芽美が、ボクも抱いた疑問を聞いてくれた。

 

「今、ウチのデザイン事務所って、漫画家と仕事をする感じじゃないですか?」

「でも、本当にそうしたいと思ってるのは、サッカークラブのオーナーである大倉野さんであって、成瀬さんは仕事上……」

 

「いえ、むしろ本気で思っていたとしても、実現できるかは別問題です。実際、ウチのデザイン事務所の方がまだ、漫画家と仕事をした経験もあって、ノウハウもあると思うんです」

 

「た、確かにそうだケド……大倉野さん的には、サッカークラブのファンやサポーターの中から、漫画家を発掘したいと思ってる」

すると、佐藤が口をはさんできた。

 

「大倉野さんのサッカークラブは、日本のトップリーグに所属し、歴史もあってサポーターもかなりいます。

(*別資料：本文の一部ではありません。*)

(* ===== verification/BringupState.v ===== *)
(** * Bringup supervisor: state

    The records of [bringup/include/bringup/bringup.hpp] and of the system status
    they are published in, with one update function per group of fields the code
    assigns together.  Times are nanoseconds of [steady_clock], strings are bytes. *)
From S2P Require Import Prelude ProcessRuntime SystemScope ChildProcess.

Module App.
Inductive ApplicationState := INITIALIZING | RUNNING | ERROR | SHUTTING_DOWN | RESETTING | STOPPED.
End App.
Abbreviation ApplicationState := App.ApplicationState.
#[export] Instance application_state_eq_dec : EqDecision ApplicationState.
Proof. solve_decision. Defined.

Inductive ElementFailureKind := NONE | PROCESS_EXIT | RUNTIME_ERROR | STATUS_TIMEOUT | HEARTBEAT_STALL.
#[export] Instance failure_kind_eq_dec : EqDecision ElementFailureKind.
Proof. solve_decision. Defined.
#[export] Instance exit_info_eq_dec : EqDecision ProcessExitInfo.
Proof. solve_decision. Defined.

(** ** Data *)
Record ElementSpec := {
  es_name : list Z;
  es_executable : list Z;
  es_arguments : list (list Z);
  es_startup_timeout_ms : Z;
  es_health_timeout_ms : Z;
  es_shutdown_timeout_ms : Z;
  es_execution_profile : ExecutionProfile
}.

Record ApplicationError := {
  ae_valid : bool;
  ae_element_name : list Z;
  ae_pid : Z;
  ae_exit_info : ProcessExitInfo;
  ae_failure_kind : ElementFailureKind;
  ae_runtime_error : Z
}.
Definition no_error : ApplicationError :=
  {| ae_valid := false; ae_element_name := []; ae_pid := -1; ae_exit_info := no_exit_info; ae_failure_kind := NONE; ae_runtime_error := 0 |}.
Definition set_error_exit (info : ProcessExitInfo) (e : ApplicationError) : ApplicationError :=
  {| ae_valid := ae_valid e; ae_element_name := ae_element_name e; ae_pid := ae_pid e; ae_exit_info := info;
     ae_failure_kind := ae_failure_kind e; ae_runtime_error := ae_runtime_error e |}.

Record ErrorHistoryEntry := {
  he_sequence : Z;
  he_monotonic_ns : Z;
  he_generation : Z;
  he_error : ApplicationError;
  he_runtime_error_observed : bool
}.
Definition ERROR_HISTORY_CAPACITY : nat := 64.

(** [char element[64]]: the bytes before the terminating NUL. *)
Inductive ProcessTerminationKind := TERM_NONE | TERM_EXITED | TERM_SIGNALED.
Record SystemStatus := {
  st_sequence : Z;
  st_state : ApplicationState;
  st_error_valid : bool;
  st_termination_kind : ProcessTerminationKind;
  st_failure_kind : ElementFailureKind;
  st_failed_pid : Z;
  st_exit_code : Z;
  st_signal_number : Z;
  st_runtime_error : Z;
  st_error_element : list Z
}.

Record SupervisorElementInfo := { se_name : list Z; se_executable : list Z; se_pid : Z; se_process_start_ticks : Z; se_process_alive : bool }.
Record SupervisorInfo := { si_application_name : list Z; si_application_state : ApplicationState; si_elements : list SupervisorElementInfo }.
Definition MAX_SUPERVISOR_ELEMENTS : nat := 64.
(* ===== verification/BringupClaims.v ===== *)
(** * Bringup supervisor: theorems about whole runs

    Runs of [supervise] ([Setup], then [Run]) from a new [Bringup], for every answer
    of the kernel and every arrival of signals and requests. *)
From S2P Require Import Prelude ProcessRuntime SystemScope ChildProcess ProcessSafety BringupState Bringup BringupLogic BringupSafety BringupStates.

(** ** Setup *)
Section Setup.
Variable os : Os.

Lemma quiet_prepare scope name : respects quiet (setup_prepare os scope name).
Proof.
  apply setup_prepare_respects; auto using quiet_calm, quiet_plain; try apply _. intros w u w' [= _ <-]. by constructor.
Qed.

Lemma new_in_state k : in_state App.INITIALIZING (new_world k).
Proof. split; [|done]. constructor; try done. intros [?|?]; done. Qed.

(** How [Setup] of a new supervisor can end. *)
Lemma setup_spec fuel scope name specs k : ht (fun w => w = new_world k) (Setup os fuel scope name specs)
  (fun r w => if r =? 0 then monitored w else in_state App.INITIALIZING w \/ shut w).
Proof.
  intros w r w' -> E. unfold Setup, bm_bind, bm_get in E. rewrite bool_decide_eq_true_2 in E by done. simpl in E.
  destruct (ValidateElements specs); [injection E as <- <-; left; apply new_in_state|].
  match type of E with context [setup_prepare _ _ _ ?w0] => set (w1 := w0) in E end.
  assert (in_state App.INITIALIZING w1) as H1 by (split; [|done]; constructor; try done; intros [?|?]; done).
  destruct (setup_prepare os scope name w1) as [[e w2]|] eqn:E2; [|done].
  pose proof (ht_quiet _ _ (quiet_prepare scope name) _ _ _ H1 E2) as H2.
  destruct (Z.eqb_spec e 0) as [->|He]; simpl in E.
  - pose proof (setup_launch_spec os fuel _ _ _ H2 E) as H. cbv beta in H. destruct (r =? 0); [exact H|by right].
  - injection E as <- <-. rewrite (proj2 (Z.eqb_neq _ _) He). by left.
Qed.
(* ===== verification/BringupProgress.v ===== *)
(** * Bringup supervisor: the waiting loops end *)
From S2P Require Import Prelude ProcessRuntime SystemScope ChildProcess ProcessSafety BringupState Bringup BringupLogic BringupStates.

(** ** Time does not go back *)
Definition forward {A} (m : OsM A) : Prop := forall k, k_time k <= k_time (m k).2.
Lemma forward_bind {A B} (m : OsM A) (f : A -> OsM B) : forward m -> (forall a, forward (f a)) -> forward (os_bind m f).
Proof. intros Hm Hf k. unfold os_bind. specialize (Hm k). destruct (m k) as [a k1]. specialize (Hf a k1). simpl in *. lia. Qed.
Lemma forward_simple {A} (m : OsM A) : (forall k, k_time (m k).2 = k_time k) -> forward m.
Proof. intros H k. rewrite H. lia. Qed.
Lemma calm_forward {A} (m : OsM A) : calm m -> forward m.
Proof. intros H k. apply H. Qed.

Ltac forward :=
  repeat first [ match goal with |- forward (os_bind _ _) => apply forward_bind; [|intros ?] end
    | case_match | by apply forward_simple ].

Section Forward.
Variable os : Os.
Lemma close_supervision_forward p : forward (CloseSupervision p).
Proof. unfold CloseSupervision. forward. Qed.
Lemma collect_forward nohang p : forward (CollectExit os nohang p).
Proof. unfold CollectExit, CloseSupervision. forward. Qed.
Lemma running_forward p : forward (IsRunning os p).
Proof. unfold IsRunning, CollectExit, CloseSupervision. forward. Qed.
Lemma signal_forward signal p : forward (signal_child os signal p).
Proof. unfold signal_child, CollectExit, CloseSupervision. forward. Qed.
Lemma request_forward id p : forward (RequestRuntimeStatus os id p).
Proof. unfold RequestRuntimeStatus. forward. Qed.
Lemma receive_forward p : forward (ReceiveRuntimeStatus os p).
Proof. unfold ReceiveRuntimeStatus. forward. Qed.
End Forward.

(** ** Operations that return *)
(** With [n] elements: a result, as many elements, and time no earlier. *)
Definition runs {A} (n : nat) (m : BringupM A) : Prop :=
  forall w, length (b_elements (w_bringup w)) = n -> exists a w', m w = Some (a, w') /\
    length (b_elements (w_bringup w')) = n /\ k_time (w_kernel w) <= k_time (w_kernel w').

Section Runs.
Variable os : Os.
Variable n : nat.

Lemma runs_ret {A} (a : A) : runs n (bm_ret a).
Proof. intros w Hw. exists a, w. split_and!; done || lia. Qed.
Lemma runs_bind {A B} (m : BringupM A) (f : A -> BringupM B) : runs n m -> (forall a, runs n (f a)) -> runs n (bm_bind m f).
Proof.
  intros Hm Hf w Hw. destruct (Hm w Hw) as (a & w1 & E1 & Hw1 & Ht1). destruct (Hf a w1 Hw1) as (b & w2 & E2 & Hw2 & Ht2).
  exists b, w2. unfold bm_bind. rewrite E1. split_and!; done || lia.
Qed.
Lemma runs_get : runs n bm_get.
Proof. intros w Hw. eexists _, w. split_and!; done || lia. Qed.
Lemma runs_lift {A} (m : OsM A) : forward m -> runs n (bm_lift m).
Proof. intros Hm w Hw. specialize (Hm (w_kernel w)). unfold bm_lift. destruct (m (w_kernel w)) as [a k]. eexists _, _. by split_and!. Qed.
Lemma runs_modify f : (forall b, length (b_elements (f b)) = length (b_elements b)) -> runs n (bm_modify f).
Proof. intros Hf w Hw. eexists _, _. split; [reflexivity|]. simpl. rewrite Hf. split; [done|lia]. Qed.
Lemma runs_log_published s : runs n (log_published s).
Proof. intros w Hw. eexists _, _. split; [reflexivity|]. simpl. split; [done|lia]. Qed.
Lemma runs_log_state s : runs n (log_state s).
Proof. intros w Hw. eexists _, _. split; [reflexivity|]. simpl. split; [done|lia]. Qed.
Lemma runs_when b m : runs n m -> runs n (when b m).
Proof. destruct b; [done|]. intros _. apply runs_ret. Qed.
Lemma runs_element i : (i < n)%nat -> runs n (element i).
Proof.
  intros Hi w Hw. unfold element. destruct (b_elements (w_bringup w) !! i) as [e|] eqn:E; [eexists _, _; split_and!; done || lia|].
  apply lookup_ge_None in E. lia.
Qed.
Lemma runs_update i f : runs n (update_element i f).
Proof. apply runs_modify. intros b. apply length_alter. Qed.
Lemma runs_process {A} i (op : Process -> OsM (A * Process)) : (i < n)%nat -> (forall p, forward (op p)) -> runs n (on_process i op).
Proof.
  intros Hi Hop. apply runs_bind; [by apply runs_element|]. intros e. apply runs_bind; [by apply runs_lift|]. intros [a p].
  apply runs_bind; [apply runs_update|]. intros _. apply runs_ret.
Qed.
Lemma runs_for {S} (body : nat -> S -> BringupM S) s : (forall i s, (i < n)%nat -> runs n (body i s)) -> runs n (for_elements body s).
Proof.
  intros Hb w Hw. unfold for_elements, bm_bind, bm_get. rewrite Hw.
  assert (forall l s w, Forall (fun i => (i < n)%nat) l -> length (b_elements (w_bringup w)) = n ->
    exists a w', for_indices l body s w = Some (a, w') /\ length (b_elements (w_bringup w')) = n /\ k_time (w_kernel w) <= k_time (w_kernel w')) as H.
  { clear s w Hw. induction l as [|i l IH]; intros s w Hl Hw; [apply runs_ret; done|]. apply Forall_cons in Hl as [Hi Hl].
    apply (runs_bind (body i s)); [by apply Hb|intros s1 w1 Hw1; by apply IH|done]. }
  apply H; [|done]. apply Forall_forall. intros i Hi. apply elem_of_seq in Hi. lia.
Qed.

Ltac runs :=
  repeat first
    [ apply runs_ret | apply runs_get | apply runs_log_published | apply runs_log_state | apply runs_update | by apply runs_element
    | apply runs_lift, calm_forward; solve [auto with respects nocore]
    | apply runs_process; [done|intros; first [apply running_forward|apply signal_forward|apply request_forward|apply receive_forward]]
    | apply runs_when | apply runs_modify; intros ?; first [done|solve [repeat case_match; done]]
    | apply runs_for; intros ? ? ? | solve [auto with runs nocore]
    | apply runs_bind; [|intros ?] | progress case_match ].
Create HintDb runs.

Lemma publish_runs : runs n (PublishSystemStatus os).
Proof. unfold PublishSystemStatus, publish_snapshot, PublishIntrospection, sys. runs. Qed.
#[local] Hint Resolve publish_runs : runs.
Lemma state_runs s : runs n (SetApplicationState os s).
Proof. unfold SetApplicationState. runs. Qed.
Lemma shutdown_requested_runs : runs n (ShutdownRequested os).
Proof. unfold ShutdownRequested. runs. Qed.
Lemma exit_runs i : (i < n)%nat -> runs n (UpdateExitInfo i).
Proof. intros Hi. unfold UpdateExitInfo. runs. Qed.
#[local] Hint Resolve state_runs shutdown_requested_runs exit_runs : runs.
Lemma record_runs i kind error : (i < n)%nat -> runs n (RecordFailure os i kind error).
Proof. intros Hi. unfold RecordFailure, now. runs. Qed.
#[local] Hint Resolve record_runs : runs.
Lemma drain_runs packets i : (i < n)%nat -> runs n (drain_responses os packets i).
Proof. intros Hi. induction packets as [|packets IH]; cbn [drain_responses]; unfold now; runs. Qed.
#[local] Hint Resolve drain_runs : runs.
Lemma poll_runs : runs n (PollRuntimeStatuses os).
Proof. unfold PollRuntimeStatuses. runs. Qed.
Lemma startup_check_runs i : (i < n)%nat -> runs n (startup_check os i).
Proof. intros Hi. unfold startup_check, now. runs. Qed.
Lemma stop_child_runs start cycle i s : (i < n)%nat -> runs n (stop_child os start cycle i s).
Proof. intros Hi. unfold stop_child, collect_child, ForceStop. runs. Qed.
#[local] Hint Resolve poll_runs startup_check_runs stop_child_runs : runs.
End Runs.
(** ** Stopping *)
Section Stop.
Variable os : Os.

Lemma now_time n w : length (b_elements (w_bringup w)) = n -> exists t w1, now os w = Some (t, w1) /\ length (b_elements (w_bringup w1)) = n /\
  k_time (w_kernel w) <= t /\ k_time (w_kernel w1) = t.
Proof. intros Hw. unfold now, bm_lift. eexists _, _. split; [reflexivity|]. simpl. split_and!; done || lia. Qed.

クラブを愛するサポーターの中には、漫画を描ける人材もいるんじゃないかと?」

 

「でしょうね」

晃さんは、あっさりと認める。

 

「ですが、サッカークラブが漫画家の管理までは、しないと思うんです。ですからオーナーは、ウチのデザイン事務所を紹介されたと思ってるんですよ」

 

「それじゃあ、晃さんが決心したってのは!?」

 

「漫画の編集……つまり、あなたと同じコトがやりたくなりました」

晃さんは、平然とした顔で答えた。